'War Witch'

The end of naivete and a loss of innocence is an inevitable part of growing up. As Oscar-nominated War Witch shows, the events that bring about such change in sub-Saharan Africa can be unimaginable to those of us hailing from more sheltered parts of the world, but the resolve to shoulder the greater burdens of adulthood are not so different.

Komona (Rachel Mwanza) is the vessel through whom this lesson is imparted. Just 12 years old when the film begins, horror after horror is visited upon her from when she is drafted against her will in to a rebel army in the Democratic Republic of the Congo. Her initiation to the ranks: killing her own parents when offered the choice to either shoot them herself or watch them get hacked to death with a machete.

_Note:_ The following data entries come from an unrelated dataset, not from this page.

(* ===== verification/Out.v ===== *)
(** * Output specifications

    [src/typescript/src/core/out.ts]: the AND/XOR output tree, its branches, the build-time
    checks IO-011 to IO-014 and the branch analysis that decides ambiguity without enumerating
    the branches. Branch indices are [bigint]s, modelled by [Z]. The memo tables of
    [BranchAnalysis] only cache pure results and are not modelled; a generator is the list of
    the values it yields. *)
From S2P Require Import Prelude.
From S2P Require Import Net.
#[local] Open Scope Z_scope.

Inductive out :=
| OutAnd (children : list out)
| OutXor (children : list out)
| OutPlace (p : place)
| OutTimeout (afterMs : Z) (child : out)
| OutForwardInput (from to : place).

(** Induction through the children lists. *)
Section OutInd.
Variable P : out → Prop.
Hypothesis HAnd : ∀ cs, Forall P cs → P (OutAnd cs).
Hypothesis HXor : ∀ cs, Forall P cs → P (OutXor cs).
Hypothesis HPlace : ∀ p, P (OutPlace p).
Hypothesis HTimeout : ∀ ms c, P c → P (OutTimeout ms c).
Hypothesis HForward : ∀ f t, P (OutForwardInput f t).

Fixpoint out_ind' (o : out) : P o :=
  let go := fix go (cs : list out) : Forall P cs :=
    match cs with
    | [] => List.Forall_nil P
    | c :: cs' => List.Forall_cons P c cs' (out_ind' c) (go cs')
    end in
  match o with
  | OutAnd cs => HAnd cs (go cs)
  | OutXor cs => HXor cs (go cs)
  | OutPlace p => HPlace p
  | OutTimeout ms c => HTimeout ms c (out_ind' c)
  | OutForwardInput f t => HForward f t
  end.
End OutInd.

(** ** Factories *)

Inductive out_error :=
| AndNeedsChild
| XorNeedsTwoChildren
| TimeoutNotPositive (got : Z).

Definition and_ (children : list out) : result out_error out :=
  if bool_decide (length children = 0)%nat then Err AndNeedsChild else Ok (OutAnd children).
Definition xor_ (children : list out) : result out_error out :=
  if bool_decide (length children < 2)%nat then Err XorNeedsTwoChildren else Ok (OutXor children).
Definition outPlace (p : place) : out := OutPlace p.
Definition andPlaces (places : list place) : result out_error out := and_ (outPlace <$> places).
Definition xorPlaces (places : list place) : result out_error out := xor_ (outPlace <$> places).
Definition timeout_ (afterMs : Z) (child : out) : result out_error out :=
  if afterMs <=? 0 then Err (TimeoutNotPositive afterMs) else Ok (OutTimeout afterMs child).
Definition timeoutPlace (afterMs : Z) (p : place) : result out_error out := timeout_ afterMs (outPlace p).
Definition forwardInput (from to : place) : out := OutForwardInput from to.

(** ** Walks *)

Fixpoint collectPlaces (o : out) (acc : list place) : list place :=
  match o with
  | OutPlace p => set_add p acc
  | OutForwardInput _ t => set_add t acc
  | OutAnd cs | OutXor cs => foldl (λ s c, collectPlaces c s) acc cs
  | OutTimeout _ c => collectPlaces c acc
  end.
Definition allPlaces (o : out) : list place := collectPlaces o [].

Record branch_duplicate := BranchDuplicate {
  bd_name : jsstr; bd_first : place; bd_second : place }.

(** Adds the leaves of one child to those of the children before it; under an [and] a name met
    before is the duplicate reported. *)
Fixpoint merge_leaves (is_and : bool) (found leaves : list (jsstr * place))
    : result branch_duplicate (list (jsstr * place)) :=
  match found with
  | [] => Ok leaves
  | (name, p) :: rest =>
      match map_get name leaves with
      | Some prior =>
          if is_and then Err (BranchDuplicate name prior p) else merge_leaves is_and rest leaves
      | None => merge_leaves is_and rest (map_set name p leaves)
      end
  end.

Fixpoint findDuplicate (nameOf : place → jsstr) (o : out)
    : result branch_duplicate (list (jsstr * place)) :=
  match o with
  | OutPlace p => Ok [(nameOf p, p)]
  | OutForwardInput _ t => Ok [(nameOf t, t)]
  | OutTimeout _ c => findDuplicate nameOf c
  | OutXor cs =>
      foldl (λ acc c, let* leaves := acc in let* found := findDuplicate nameOf c in
                      merge_leaves false found leaves) (Ok []) cs
  | OutAnd cs =>
      foldl (λ acc c, let* leaves := acc in let* found := findDuplicate nameOf c in
                      merge_leaves true found leaves) (Ok []) cs
  end.

Definition duplicateInBranch (nameOf : place → jsstr) (o : out) : option branch_duplicate :=
  match findDuplicate nameOf o with Err d => Some d | Ok _ => None end.

Definition crossProduct (a b : list (list place)) : list (list place) :=
  setA ← a; setB ← b; [set_union setA setB].

Fixpoint enumerateBranches (o : out) : list (list place) :=
  match o with
  | OutPlace p => [[p]]
  | OutForwardInput _ t => [[t]]
  | OutAnd cs => foldl (λ acc c, crossProduct acc (enumerateBranches c)) [[]] cs
  | OutXor cs => foldl (λ acc c, acc ++ enumerateBranches c) [] cs
  | OutTimeout _ c => enumerateBranches c
  end.

Fixpoint countTimeouts (o : out) : Z :=
  match o with
  | OutPlace _ | OutForwardInput _ _ => 0
  | OutTimeout _ c => 1 + countTimeouts c
  | OutAnd cs | OutXor cs => foldl (λ n c, n + countTimeouts c) 0 cs
  end.

Fixpoint containsXor (o : out) : bool :=
  match o with
  | OutPlace _ | OutForwardInput _ _ => false
  | OutXor _ => true
  | OutTimeout _ c => containsXor c
  | OutAnd cs => existsb containsXor cs
  end.

Fixpoint hasXorInTimeoutChild (o : out) : bool :=
  match o with
  | OutPlace _ | OutForwardInput _ _ => false
  | OutTimeout _ c => containsXor c
  | OutAnd cs | OutXor cs => existsb hasXorInTimeoutChild cs
  end.

Fixpoint bareForwardInput (o : out) : option (place * place) :=
  match o with
  | OutForwardInput f t => Some (f, t)
  | OutPlace _ | OutTimeout _ _ => None
  | OutAnd cs | OutXor cs =>
      (fix first (l : list out) := match l with
        | [] => None
        | c :: l' => match bareForwardInput c with Some fi => Some fi | None => first l' end
        end) cs
  end.

(** ** [BranchAnalysis] *)

Fixpoint count (o : out) : Z :=
  match o with
  | OutPlace _ | OutForwardInput _ _ => 1
  | OutTimeout _ c => count c
  | OutXor cs => foldl (λ n c, n + count c) 0 cs
  | OutAnd cs => foldl (λ n c, n * count c) 1 cs
  end.

Fixpoint universe (o : out) : list jsstr :=
  match o with
  | OutPlace p => [place_name p]
  | OutForwardInput _ t => [place_name t]
  | OutTimeout _ c => universe c
  | OutXor cs | OutAnd cs => foldl (λ u c, set_union u (universe c)) [] cs
  end.

(** The names of branch [index], leaves left to right; [None] is the thrown
    [branch index out of range]. The last child of an [and] takes the lowest digit. *)
Fixpoint decode (o : out) (index : Z) : option (list jsstr) :=
  match o with
  | OutPlace p => Some [place_name p]
  | OutForwardInput _ t => Some [place_name t]
  | OutTimeout _ c => decode c index
  | OutXor cs =>
      (fix pick (l : list out) (rest : Z) := match l with
        | [] => None
        | c :: l' => if rest <? count c then decode c rest else pick l' (rest - count c)
        end) cs index
  | OutAnd cs =>
      fst <$> (fix digits (l : list out) (rest : Z) : option (list jsstr * Z) := match l with
        | [] => Some ([], rest)
        | c :: l' =>
            '(tail, rest') ← digits l' rest;
            part ← decode c (rest' mod count c);
            Some (part ++ tail, rest' / count c)
        end) cs index
  end.

(** The part of [set] that belongs to child [k] of an [and]. *)
Definition and_part (cs : list out) (set : list jsstr) (k : nat) : list jsstr :=
  filter (λ p, find_index (λ c, bool_decide (p ∈ universe c)) cs = Some k) set.

Fixpoint firstIndexOf (o : out) (set : list jsstr) : option Z :=
  match o with
  | OutPlace p => if bool_decide (length set = 1%nat ∧ place_name p ∈ set) then Some 0 else None
  | OutForwardInput _ t => if bool_decide (length set = 1%nat ∧ place_name t ∈ set) then Some 0 else None
  | OutTimeout _ c => firstIndexOf c set
  | OutXor cs =>
      (fix scan (l : list out) (offset : Z) := match l with
        | [] => None
        | c :: l' => match firstIndexOf c set with
                     | Some idx => Some (offset + idx)
                     | None => scan l' (offset + count c)
                     end
        end) cs 0
  | OutAnd cs =>
      if existsb (λ p, bool_decide (find_index (λ c, bool_decide (p ∈ universe c)) cs = None)) set
      then None
      else (fix digits (l : list out) (k : nat) (index : Z) := match l with
        | [] => Some index
        | c :: l' => match firstIndexOf c (and_part cs set k) with
                     | None => None
                     | Some idx => digits l' (S k) (index * count c + idx)
                     end
        end) cs 0%nat 0
  end.

Fixpoint canBeEmpty (o : out) : bool :=
  match o with
  | OutPlace _ | OutForwardInput _ _ => false
  | OutTimeout _ c => canBeEmpty c
  | OutXor cs => existsb canBeEmpty cs
  | OutAnd cs => forallb canBeEmpty cs
  end.

Fixpoint canStayWithin (o : out) (within : list jsstr) : bool :=
  match o with
  | OutPlace p => bool_decide (place_name p ∈ within)
  | OutForwardInput _ t => bool_decide (place_name t ∈ within)
  | OutTimeout _ c => canStayWithin c within
  | OutXor cs => existsb (λ c, canStayWithin c within) cs
  | OutAnd cs => forallb (λ c, canStayWithin c within) cs
  end.

(** The product of the counts of the given nodes ([stride] of [productWithin]). *)
Definition count_all (cs : list out) : Z := foldl (λ n c, n * count c) 1 cs.

Fixpoint branchesWithin (o : out) (within : list jsstr) : list (Z * list jsstr) :=
  match o with
  | OutPlace p => if bool_decide (place_name p ∈ within) then [(0, [place_name p])] else []
  | OutForwardInput _ t => if bool_decide (place_name t ∈ within) then [(0, [place_name t])] else []
  | OutTimeout _ c => branchesWithin c within
  | OutXor cs =>
      (fix scan (l : list out) (offset : Z) := match l with
        | [] => []
        | c :: l' => ((λ b : Z * list jsstr, (offset + b.1, b.2)) <$> branchesWithin c within)
                     ++ scan l' (offset + count c)
        end) cs 0
  | OutAnd cs =>
      if forallb (λ c, canStayWithin c within) cs then
        (fix productWithin (l : list out) : list (Z * list jsstr) := match l with
          | [] => [(0, [])]
          | c :: l' =>
              a ← branchesWithin c within; b ← productWithin l';
              [(a.1 * count_all l' + b.1, a.2 ++ b.2)]
          end) cs
      else []
  end.

(** The loop over the generator in [firstClaimedEarlier]. *)
Fixpoint first_claimed (rivals : list out) (bound : option Z) (bs : list (Z * list jsstr)) : option Z :=
  match bs with
  | [] => None
  | (index, places) :: rest =>
      if match bound with Some b => b <? index | None => false end then None
      else if existsb (λ r, bool_decide (is_Some (firstIndexOf r (set_of places)))) rivals
      then Some index
      else first_claimed rivals bound rest
  end.

Definition firstClaimedEarlier (earlier : list out) (child : out) (bound : option Z) : option Z :=
  let mine := universe child in
  let empty := canBeEmpty child in
  let rivals := filter (λ e, existsb (λ p, bool_decide (p ∈ mine)) (universe e)
                             || (empty && canBeEmpty e)) earlier in
  if bool_decide (rivals = []) then None
  else first_claimed rivals bound
         (branchesWithin child (foldl (λ u r, set_union u (universe r)) [] rivals)).

(** The smaller of the two collisions of one alternative, as [firstCollision] combines them. *)
Definition xor_local (own cross : option Z) : option Z :=
  match cross with
  | Some c => match own with
              | None => cross
              | Some o => if c <=? o then cross else own
              end
  | None => own
  end.

Fixpoint firstCollision (o : out) : option Z :=
  match o with
  | OutPlace _ | OutForwardInput _ _ => None
  | OutTimeout _ c => firstCollision c
  | OutAnd cs =>
      fst ((fix last_child (l : list out) : option Z * Z := match l with
        | [] => (None, 1)
        | c :: l' =>
            match last_child l' with
            | (Some j, stride) => (Some j, stride)
            | (None, stride) =>
                match firstCollision c with
                | Some jc => (Some (jc * stride), stride)
                | None => (None, stride * count c)
                end
            end
        end) cs)
  | OutXor cs =>
      (fix scan (earlier l : list out) (offset : Z) : option Z := match l with
        | [] => None
        | c :: l' =>
            let own := firstCollision c in
            match xor_local own (firstClaimedEarlier earlier c own) with
            | Some local => Some (offset + local)
            | None => scan (earlier ++ [c]) l' (offset + count c)
            end
        end) [] cs 0
  end.

Record ambiguous_branches := AmbiguousBranches { amb_i : Z; amb_j : Z; amb_places : list jsstr }.

(** [None] at the outside is a thrown error (an index out of range, a missing first index). *)
Definition ambiguousBranches (o : out) : option (option ambiguous_branches) :=
  match firstCollision o with
  | None => Some None
  | Some j =>
      names ← decode o j;
      i ← firstIndexOf o (set_of names);
      places ← decode o i;
      Some (Some (AmbiguousBranches i j places))
  end.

Her primary coping mechanism for that sort of unspeakable brutality is to take "magic milk," a hallucinogenic substance found in the sap of trees near the army's camp that allows her to see ghosts, including those of her dead parents.

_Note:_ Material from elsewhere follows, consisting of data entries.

(* ===== verification/OutSpec.v ===== *)
(** * The branches of an output specification, and the correctness of the branch analysis

    Reference: the branches of [Out.enumerateBranches], compared pairwise in index order. The
    theorems show that [Out.duplicateInBranch] and [Out.ambiguousBranches] report what that
    enumeration reports, although the code never enumerates. *)
From S2P Require Import Prelude.
From S2P Require Import Net.
From S2P Require Import Out.

(** ** Reference definitions *)

(** Equality of two name lists as sets. *)
Definition same_set (a b : list jsstr) : bool :=
  forallb (λ x, bool_decide (x ∈ b)) a && forallb (λ x, bool_decide (x ∈ a)) b.

Definition product (A B : list (list jsstr)) : list (list jsstr) := a ← A; (app a) <$> B.

(** The branches as lists of leaf names, in IO-016 order. *)
Fixpoint branches (o : out) : list (list jsstr) :=
  match o with
  | OutPlace p => [[place_name p]]
  | OutForwardInput _ t => [[place_name t]]
  | OutTimeout _ c => branches c
  | OutXor cs => foldr (λ c acc, branches c ++ acc) [] cs
  | OutAnd cs => foldr (λ c acc, product (branches c) acc) [[]] cs
  end.

(** The first index of a list of branches that claims what an earlier one claims. *)
Fixpoint first_dup_from (seen bs : list (list jsstr)) : option nat :=
  match bs with
  | [] => None
  | b :: bs' => if existsb (same_set b) seen then Some 0 else S <$> first_dup_from (seen ++ [b]) bs'
  end.
Definition first_dup (bs : list (list jsstr)) : option nat := first_dup_from [] bs.

(** The report of a pairwise comparison of the enumerated branches. *)
Definition naive_ambiguous (bs : list (list jsstr)) : option ambiguous_branches :=
  j ← first_dup bs;
  b ← bs !! j;
  i ← find_index (same_set b) bs;
  places ← bs !! i;
  Some (AmbiguousBranches (Z.of_nat i) (Z.of_nat j) places).

(** Every [xor] has an alternative, as [xor] and the transition builder's callers guarantee. *)
Fixpoint inhabited_xors (o : out) : bool :=
  match o with
  | OutPlace _ | OutForwardInput _ _ => true
  | OutTimeout _ c => inhabited_xors c
  | OutXor cs => negb (bool_decide (cs = [])) && forallb inhabited_xors cs
  | OutAnd cs => forallb inhabited_xors cs
  end.

(** No branch names a place twice: the children of an [and] name disjoint places. *)
Fixpoint dup_free (o : out) : Prop :=
  match o with
  | OutPlace _ | OutForwardInput _ _ => True
  | OutTimeout _ c => dup_free c
  | OutXor cs => foldr (λ c acc, dup_free c ∧ acc) True cs
  | OutAnd cs =>
      foldr (λ c acc, dup_free c ∧ acc) True cs ∧
      (fix disjoint (l : list out) := match l with
        | [] => True
        | c :: l' => Forall (λ d, ∀ x, x ∈ universe c → x ∉ universe d) l' ∧ disjoint l'
        end) cs
  end.

(** ** Sets of names *)

Lemma same_set_iff a b : same_set a b = true ↔ ∀ x, x ∈ a ↔ x ∈ b.
Proof.
  unfold same_set. rewrite andb_true_iff, !forallb_forall.
  setoid_rewrite bool_decide_eq_true. setoid_rewrite <- list_elem_of_In. naive_solver.
Qed.

Lemma same_set_refl a : same_set a a = true.
Proof. by apply same_set_iff. Qed.

Lemma same_set_sym a b : same_set a b = same_set b a.
Proof. unfold same_set. apply andb_comm. Qed.

Lemma same_set_trans a b c : same_set a b = true → same_set b c = true → same_set a c = true.
Proof. rewrite !same_set_iff. set_solver. Qed.

Lemma same_set_subst a b c : same_set a b = true → same_set a c = same_set b c.
Proof.
  intros H. apply eq_true_iff_eq. rewrite !same_set_iff in *. set_solver.
Qed.

Lemma same_set_of a c : same_set (set_of a) c = same_set a c.
Proof. apply same_set_subst, same_set_iff. intros. apply elem_of_set_of. Qed.

Lemma same_set_singleton s x : NoDup s →
  same_set s [x] = bool_decide (length s = 1 ∧ x ∈ s).
Proof.
  intros Hs. apply eq_true_iff_eq. rewrite same_set_iff, bool_decide_eq_true. split.
  - intros H. assert (x ∈ s) by set_solver. split; [|done].
    assert (∀ y, y ∈ s → y = x) as Hy by (intros y; rewrite H; apply list_elem_of_singleton).
    destruct s as [|y [|z s]]; [by apply not_elem_of_nil in H0|done|].
    apply NoDup_cons in Hs as [Hs _]. exfalso. apply Hs.
    rewrite (Hy y), (Hy z) by (repeat constructor). left.
  - intros [Hl Hx]. destruct s as [|y [|]]; try done.
    apply list_elem_of_singleton in Hx as ->. done.
Qed.

(** ** [find_index] *)

Lemma find_index_Some {A} (f : A → bool) l i :
  find_index f l = Some i ↔
  ∃ x, l !! i = Some x ∧ f x = true ∧ ∀ j y, j < i → l !! j = Some y → f y = false.
Proof.
  revert i. induction l as [|x l IH]; intros i; simpl.
  { split; [done|]. by intros (?&?&_). }
  destruct (f x) eqn:E.
  - split.
    + intros [= <-]. exists x. split_and!; auto. intros; lia.
    + intros (y & Hy & Hf & Hmin). destruct i as [|i]; [done|].
      by rewrite (Hmin 0 x) in E by (auto; lia).
  - destruct i as [|i].
    + split; [by destruct (find_index f l)|]. intros (y & [= ->] & Hf & _). congruence.
    + trans (find_index f l = Some i); [by destruct (find_index f l); simpl; split; intros [=]; subst|].
      rewrite IH. simpl. split; intros (y & Hy & Hf & Hmin); exists y; split_and!; auto.
      * intros [|j] z Hj; simpl; [intros [= ->]; done|]. apply Hmin. lia.
      * intros j z Hj. apply (Hmin (S j)). lia.
Qed.

Lemma find_index_None {A} (f : A → bool) l :
  find_index f l = None ↔ ∀ i x, l !! i = Some x → f x = false.
Proof.
  induction l as [|x l IH]; simpl.
  { split; [|done]. intros _ i x. by rewrite lookup_nil. }
  destruct (f x) eqn:E.
  - split; [done|]. intros H. by rewrite (H 0 x) in E.
  - trans (find_index f l = None); [by destruct (find_index f l)|].
    rewrite IH. split; [intros H [|i] y; simpl; [by intros [= ->]|apply H]|intros H i; apply (H (S i))].
Qed.

Lemma find_index_ext {A} (f g : A → bool) l :
  (∀ x, x ∈ l → f x = g x) → find_index f l = find_index g l.
Proof.
  induction l as [|x l IH]; simpl; [done|]. intros H.
  rewrite (H x) by set_solver. destruct (g x); [done|]. rewrite IH; [done|set_solver].
Qed.

Lemma find_index_app {A} (f : A → bool) l k :
  find_index f (l ++ k) = match find_index f l with
                          | Some i => Some i
                          | None => (λ i, length l + i) <$> find_index f k
                          end.
Proof.
  induction l as [|x l IH]; simpl; [by destruct (find_index f k)|].
  destruct (f x); [done|]. rewrite IH. destruct (find_index f l); [done|].
  by destruct (find_index f k).
Qed.

(** ** Products *)

Lemma product_length A B : length (product A B) = length A * length B.
Proof.
  unfold product. induction A as [|a A IH]; simpl; [done|].
  change (length (((app a) <$> B) ++ (A ≫= λ a, (app a) <$> B)) = length B + length A * length B).
  by rewrite length_app, length_fmap, IH.
Qed.

Lemma product_cons a A B : product (a :: A) B = ((app a) <$> B) ++ product A B.
Proof. done. Qed.

Lemma elem_of_product x A B : x ∈ product A B ↔ ∃ a b, a ∈ A ∧ b ∈ B ∧ x = a ++ b.
Proof. unfold product. rewrite list_elem_of_bind. setoid_rewrite list_elem_of_fmap. naive_solver. Qed.

Lemma product_lookup A B i j a b :
  A !! i = Some a → B !! j = Some b → product A B !! (i * length B + j) = Some (a ++ b).
Proof.
  revert i. induction A as [|a' A IH]; intros i Ha Hb; [by rewrite lookup_nil in Ha|].
  rewrite product_cons. destruct i as [|i]; simpl in *.
  - simplify_eq. rewrite lookup_app_l by (rewrite length_fmap; eauto using lookup_lt_Some).
    by rewrite list_lookup_fmap, Hb.
  - rewrite lookup_app_r by (rewrite length_fmap; lia). rewrite length_fmap.
    replace (length B + i * length B + j - length B) with (i * length B + j) by lia. by apply IH.
Qed.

Whether a real or imagined effect, the "magic milk" also seems to make her clairvoyant -- the ghosts warning her of an ambush that earns her the nickname "War Witch" and turns her in to a totem of sorts for rebel leader Great Tiger (Mzinga Mwinga). It's hard not to think of Beasts of the Southern Wild during this particular stretch because of the fantasy and mysticism, especially when Komona and a fellow child soldier, an albino who goes by the name The Magician (Serge Kanyinda), desert from the rebels. But the blossoming romance between the pair on must eventually give way to harder lessons than Hushpuppy ever had to learn.

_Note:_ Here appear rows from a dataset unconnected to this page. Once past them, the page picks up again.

(** C31: a join binds the correlated name with the oldest token: [findBinding] answers [None] when
    no name has the required tokens at every key, otherwise a correlated name no other
    correlated name precedes in (oldest stamp, name) order. *)
Theorem findBinding_earliest {V} (t : transition V) ms getTokens :
  t_matchSpec t = Some ms → ms_keys ms ≠ [] →
  (∀ k tok, k ∈ ms_keys ms → tok ∈ getTokens (mk_place_of k) → (createdAt tok ≤ MAX_SAFE_INTEGER)%Z) →
  match findBinding t getTokens with
  | Some n => correlated t ms getTokens n ∧
      ∀ n', correlated t ms getTokens n' →
        less (ReadyEntry (oldest ms getTokens n') n') (ReadyEntry (oldest ms getTokens n) n) = false
  | None => ∀ n, ¬ correlated t ms getTokens n
  end.
Proof.
  intros Hms Hne Hts. pose proof (findBinding_best t ms getTokens Hms Hne Hts) as H.
  destruct (findBinding t getTokens) as [n|]; simpl in H.
  - destruct H as (ts & [Hc ->]%join_rep & Hmin). split; [done|]. intros n' Hc'. apply Hmin, join_rep. done.
  - intros n Hc. assert (rep_spec n (join_inputs t ms getTokens) = Some (oldest ms getTokens n)) as E by (by apply join_rep).
    by rewrite H in E.
Qed.

Definition join_spec : match_spec jsstr :=
  MatchSpec [MatchKey (Place 0 (js "l")) (λ v, v); MatchKey (Place 1 (js "r")) (λ v, v)] [].

Definition join_transition : transition jsstr :=
  Transition (js "join") [InOne (Place 0 (js "l")); InExactly (Place 1 (js "r")) 2] None [] [] [] immediate None 0 []
    (Some join_spec).

Definition join_tokens (p : place) : list (token jsstr) :=
  if (place_ref p =? 0)
  then [Token (Some (js "x")) 1; Token (Some (js "y")) 2; Token None 0; Token (Some (js "z")) 2]
  else [Token (Some (js "z")) 5; Token (Some (js "y")) 6; Token (Some (js "y")) 3; Token (Some (js "x")) 0; Token (Some (js "z")) 6].

Lemma findBinding_earliest_witness :
  findBinding join_transition join_tokens = Some (js "y") ∧
  (correlated join_transition join_spec join_tokens (js "y") ∧
   ∀ n', correlated join_transition join_spec join_tokens n' →
     less (ReadyEntry (oldest join_spec join_tokens n') n')
          (ReadyEntry (oldest join_spec join_tokens (js "y")) (js "y")) = false).
Proof.
  assert (findBinding join_transition join_tokens = Some (js "y")) as E by (by vm_compute).
  split; [exact E|]. pose proof (findBinding_earliest join_transition join_spec join_tokens) as H.
  rewrite E in H. apply H; [done|done|].
  intros k tok Hk. apply elem_of_cons in Hk as [->|Hk]; [|apply list_elem_of_singleton in Hk as ->];
    cbn; rewrite !elem_of_cons, elem_of_nil; intros Htok; destruct_or!; subst; try done; vm_compute; discriminate.
Defined.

Those hard lessons had me thinking of another of my favorite films from last year -- The Perks of Being a Wallflower. Though the misery visited upon Charlie isn't as sustained or as shocking as what Komona goes through, it is no less disruptive of his reality; it too forces him to grow up far more quickly than he should. Both protagonists stand as tributes to the ability of ordinary people to overcome extraordinary awfulness.

While War Witch has a message that is on par with other great films, it does not have the other pieces that would serve to elevate it. There's a disjointedness to the story, and I found the reliance on Komona's voiceover to string the acts together to be a bit of a crutch. It's a visual delight -- especially since it was filmed entirely in the Congo, a country that few in the West will have seen for this sort of prolonged period -- but also a little incomplete.